Skip Optimization during Development

johannes_dob · December 20, 2019, 5:46pm

When calling:

_engine = std::shared_ptr<nvinfer1::ICudaEngine>(builder->buildEngineWithConfig(*network, *config), InferDeleter());

It always takes quite some time to optimize the network (around 3 minutes).

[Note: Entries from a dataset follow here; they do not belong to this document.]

(* ===== verification/ChanConnProps.v ===== *)
(** Theorems on the life of the migration channel: what a failure releases, and what it does
    not; a second connection. *)

From stdpp Require Import gmap.
From S2P Require Import Prelude Effects Chan ChanConn.

(** * Sets of names *)

Definition below (X : gset nat) (n : nat) : Prop := forall k, k ∈ X -> (k < n)%nat.
Lemma below_add X m n : below X m -> (m < n)%nat -> below ({[m]} ∪ X) n.
Proof. intros Hb Hn k [->%elem_of_singleton|Hk]%elem_of_union; [done|]. specialize (Hb k Hk). lia. Qed.
Lemma below_mono X m n : below X m -> (m <= n)%nat -> below X n.
Proof. intros Hb Hn k Hk. specialize (Hb k Hk). lia. Qed.
Lemma below_not X n : below X n -> n ∉ X.
Proof. intros Hb Hn. specialize (Hb n Hn). lia. Qed.
Lemma pop X n : below X n -> ({[n]} ∪ X) ∖ {[n]} = X.
Proof. intros Hb. assert (n ∉ X) by (intros Hn; specialize (Hb n Hn); lia). set_solver. Qed.

Lemma names_not k (l : list nat) (Y : gset nat) : k ∉ l -> k ∉ Y -> k ∉ foldr (fun x X => {[x]} ∪ X) Y l.
Proof. induction l as [|x l IH]; intros Hl HY; [done|]. apply not_elem_of_cons in Hl as [Hk Hl]. cbn. apply not_elem_of_union. split; [by apply not_elem_of_singleton|auto]. Qed.

Section ConnProps.
Context {W : Type} `{!MigOps W} (ans : chan_answers) (can : conn_answers).
#[local] Abbreviation sys := (conn W).
#[local] Abbreviation V := (M sys).
Implicit Types (s : sys).
(** A failure has an error. *)
Context (Herr : forall k, cna_errno can k <> 0).

Definition live s : gset nat := ch_live (cn_chan s).
Definition tick s : nat := ch_tick (cn_chan s).
(** The names of what exists are older than the next one. *)
Definition fresh s : Prop := forall k, k ∈ live s -> (k < tick s)%nat.

(** The state after [n] requests, with [l] alive. *)
Definition at_live (l : gset nat) (n : nat) s : sys := s ⦇ cn_chan := (cn_chan s) ⦇ ch_live := l ⦈ ⦇ ch_tick := n ⦈ ⦈.

Lemma post_create {A} (f : option nat -> V A) P s :
  post (f None) P (at_live (live s) (S (tick s)) s) -> post (f (Some (tick s))) P (at_live ({[tick s]} ∪ live s) (S (tick s)) s) ->
  post (m_bind (create can) f) P s.
Proof.
  intros H1 H2. unfold create, on_chan, acquire, request, post, m_bind, gets, modify, mreturn in *. cbn in *.
  destruct (cna_make can (ch_tick (cn_chan s))); cbn; [exact H2|]. destruct s as [[] ? ? ? ? ? ? ? ? ? ? ? ? ? ?]; exact H1.
Qed.
Lemma post_destroy {A} k (f : unit -> V A) P s : k ∈ live s -> post (f tt) P (at_live (live s ∖ {[k]}) (tick s) s) -> post (m_bind (destroy (Some k)) f) P s.
Proof.
  intros Hk Hf. unfold destroy, on_chan, release, points_to, m_opt, post, m_bind, gets, modify, mreturn in *. cbn in *.
  rewrite bool_decide_true by done. cbn. destruct s as [[] ? ? ? ? ? ? ? ? ? ? ? ? ? ?]; exact Hf.
Qed.
Lemma post_call {A} (f : Z -> V A) P s : (forall r, post (f r) P (at_live (live s) (S (tick s)) s)) -> post (m_bind (cn_call can) f) P s.
Proof.
  intros Hf. unfold cn_call, on_chan, request, post, m_bind, gets, modify, mreturn in *. cbn in *.
  specialize (Hf (cna_ret can (ch_tick (cn_chan s)))). destruct s as [[] ? ? ? ? ? ? ? ? ? ? ? ? ? ?]; exact Hf.
Qed.
Lemma post_errno {A} (f : Z -> V A) P s : (forall r, r <> 0 -> post (f r) P s) -> post (m_bind (cn_errno can) f) P s.
Proof. intros Hf. by apply (Hf (cna_errno can (tick s))). Qed.

Lemma post_errno_last (P : Z -> sys -> Prop) s : (forall r, r <> 0 -> P r s) -> post (cn_errno can) P s.
Proof. intros HP. by apply HP. Qed.

(** The requests, on a state of which only the fields are known. *)
Definition same s s' : Prop :=
  cn_pd s' = cn_pd s /\ cn_channel s' = cn_channel s /\ cn_cq s' = cn_cq s /\ cn_qp s' = cn_qp s /\ rsp_mr s' = rsp_mr s /\ recv_mr s' = recv_mr s /\
  cqthread s' = cqthread s /\ cm_id s' = cm_id s.
Lemma same_at l n s : same s (at_live l n s).
Proof. done. Qed.
Lemma post_create_same {A} (f : option nat -> V A) P s :
  (forall s1, same s s1 -> live s1 = live s -> tick s1 = S (tick s) -> post (f None) P s1) ->
  (forall s1, same s s1 -> live s1 = {[tick s]} ∪ live s -> tick s1 = S (tick s) -> post (f (Some (tick s))) P s1) ->
  post (m_bind (create can) f) P s.
Proof. intros H1 H2. by apply post_create; [apply H1|apply H2]. Qed.
Lemma post_call_same {A} (f : Z -> V A) P s :
  (forall r s1, same s s1 -> live s1 = live s -> tick s1 = S (tick s) -> post (f r) P s1) -> post (m_bind (cn_call can) f) P s.
Proof. intros Hf. apply post_call. intros r. by apply Hf. Qed.

Ltac cnrec := cbn [live tick at_live upd_field cn_chan cn_alloc cm_channel listener cmthread cm_id cn_pd cn_channel cn_cq cn_qp rsp_mr recv_mr
  cqthread port_lock rdma_port_idx ch_live ch_tick fst snd].
Ltac cnrec_all := unfold live, tick, at_live in *; cbn [upd_field cn_chan cn_alloc cm_channel listener cmthread cm_id cn_pd cn_channel cn_cq cn_qp rsp_mr recv_mr
  cqthread port_lock rdma_port_idx ch_live ch_tick fst snd] in *.

(** * A connection is set up, or nothing is left of it *)

(** The fields that the buffers of a connection do not concern. *)
Definition kept s s' : Prop :=
  cn_pd s' = cn_pd s /\ cn_channel s' = cn_channel s /\ cn_cq s' = cn_cq s /\ cn_qp s' = cn_qp s /\ (tick s <= tick s')%nat.

Lemma post_recvs_kept n i s : post (post_recvs ans n i) (fun _ s' => kept s s' /\ live s' = live s /\ rsp_mr s' = rsp_mr s /\ recv_mr s' = recv_mr s) s.
Proof.
  revert i s. induction n as [|n IH]; intros i s; cbn [post_recvs]; [apply post_return; by split_and!|].
  apply (post_bind_mono _ _ (fun _ s' => kept s s' /\ live s' = live s /\ rsp_mr s' = rsp_mr s /\ recv_mr s' = recv_mr s)).
  - unfold ibv_post_recv, request, on_chan, post, m_bind, gets, modify, mreturn. cbn. destruct (an_post ans _ =? 0); cbn; unfold kept; cnrec_all; split_and!; (done || lia).
  - intros ret s1 ((H1 & H2 & H3 & H4 & H5) & H6 & H7 & H8). case_match; [apply post_return; unfold kept; by split_and!|].
    eapply post_mono; [apply IH|]. intros r s2 ((G1 & G2 & G3 & G4 & G5) & G6 & G7 & G8). unfold kept. split_and!; (congruence || lia).
Qed.

Lemma buffers_ok s : fresh s ->
  post (snap_channel_setup_buffers ans can) (fun r s' => kept s s' /\
    if r =? 0 then exists a b, rsp_mr s' = Some a /\ recv_mr s' = Some b /\ live s' = {[b]} ∪ ({[a]} ∪ live s) /\ (tick s <= a < b)%nat /\ (b < tick s')%nat
    else live s' = live s) s.
Proof.
  intros Hf. unfold snap_channel_setup_buffers. apply post_create; apply post_modify.
  - unfold post, cn_errno, m_bind, gets, mreturn. cbn. rewrite (proj2 (Z.eqb_neq _ 0)) by apply Herr. unfold kept. cnrec_all. split_and!; (done || lia).
  - cbn beta iota. set (a := tick s). assert (a ∉ live s) as Ha by (intros Hin; specialize (Hf _ Hin); subst a; lia). apply post_create; apply post_modify; cbn beta iota.
    + apply post_errno. intros r Hr. apply post_destroy; [cnrec_all; set_solver|]. apply post_return. rewrite (proj2 (Z.eqb_neq r 0) Hr).
      unfold kept. cnrec_all. split_and!; try (done || lia). set_solver.
    + eapply post_bind_mono; [apply post_recvs_kept|]. intros r s3 ((H1 & H2 & H3 & H4 & H5) & H6 & H7 & H8).
      assert (S a ∉ {[a]} ∪ live s) as Hb by (intros [Heq%elem_of_singleton|Hin]%elem_of_union; [lia|]; specialize (Hf _ Hin); subst a; lia).
      cnrec_all. fold a in H5, H6. destruct (Z.eqb_spec r 0) as [->|Hr]; cbn [negb].
      * apply post_return. cbn. unfold kept. split; [unfold tick in *; split_and!; (congruence || lia)|]. exists a, (S a). unfold tick. split_and!; (done || lia || congruence).
      * apply post_destroy; [unfold live; rewrite H6; set_solver|]. apply post_destroy; [cnrec_all; rewrite H6; set_solver|]. apply post_return.
        rewrite (proj2 (Z.eqb_neq r 0) Hr). unfold kept. cnrec_all. split; [split_and!; (congruence || lia)|]. rewrite H6. set_solver.
Qed.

Is there some config to skip the optimization part during development or at least speed it up for some performance loss. When I just want to try out stuff? Currently it’s quite annoying to test anything because for every code change I have to wait 3 minutes to run it.

I already tried to add:

config->setAvgTimingIterations(1);
config->setMinTimingIterations(0);

But it does not seem to change anything.

Using TensorRT v7.0.0

johannes_dob · December 22, 2019, 4:11pm

Turns out, it is expected that the engine creation can take quite a bit of runtime. That is why there is engine->serialize() method and the engine can be saved in memory or to disk. That way we only have to build the engine once per model and machine.
I ended up checking if the engine file exists on disk, if not → create it and save it to disk, if yes → load engine from disk. Here is some code:

std::ifstream file("/path/to/model.engine");
if(file.good()) {
  std::cout << "** Found Engine on Disk, loading... **" << std::endl;

  file.seekg(0, file.end);
  auto size = static_cast<size_t>(file.tellg());
  file.seekg(0, file.beg);
  std::vector<char> engineStream;
  engineStream.resize(size);
  file.read(engineStream.data(), size);
  file.close();

  nvinfer1::IRuntime* runtime = nvinfer1::createInferRuntime(getLogger());
  auto engine = runtime->deserializeCudaEngine(engineStream.data(), size);
  runtime->destroy();
}
else {
  std::cout << "** No Engine found on Disk, creating... **" << std::endl;
  // create engine here...
  nvinfer1::IHostMemory* serializedModel = engine->serialize();
  std::ofstream p("path/to/model.engine", std::ios::binary);
  p.write((const char*)serializedModel->data(),serializedModel->size());
  p.close();
  serializedModel->destroy();
}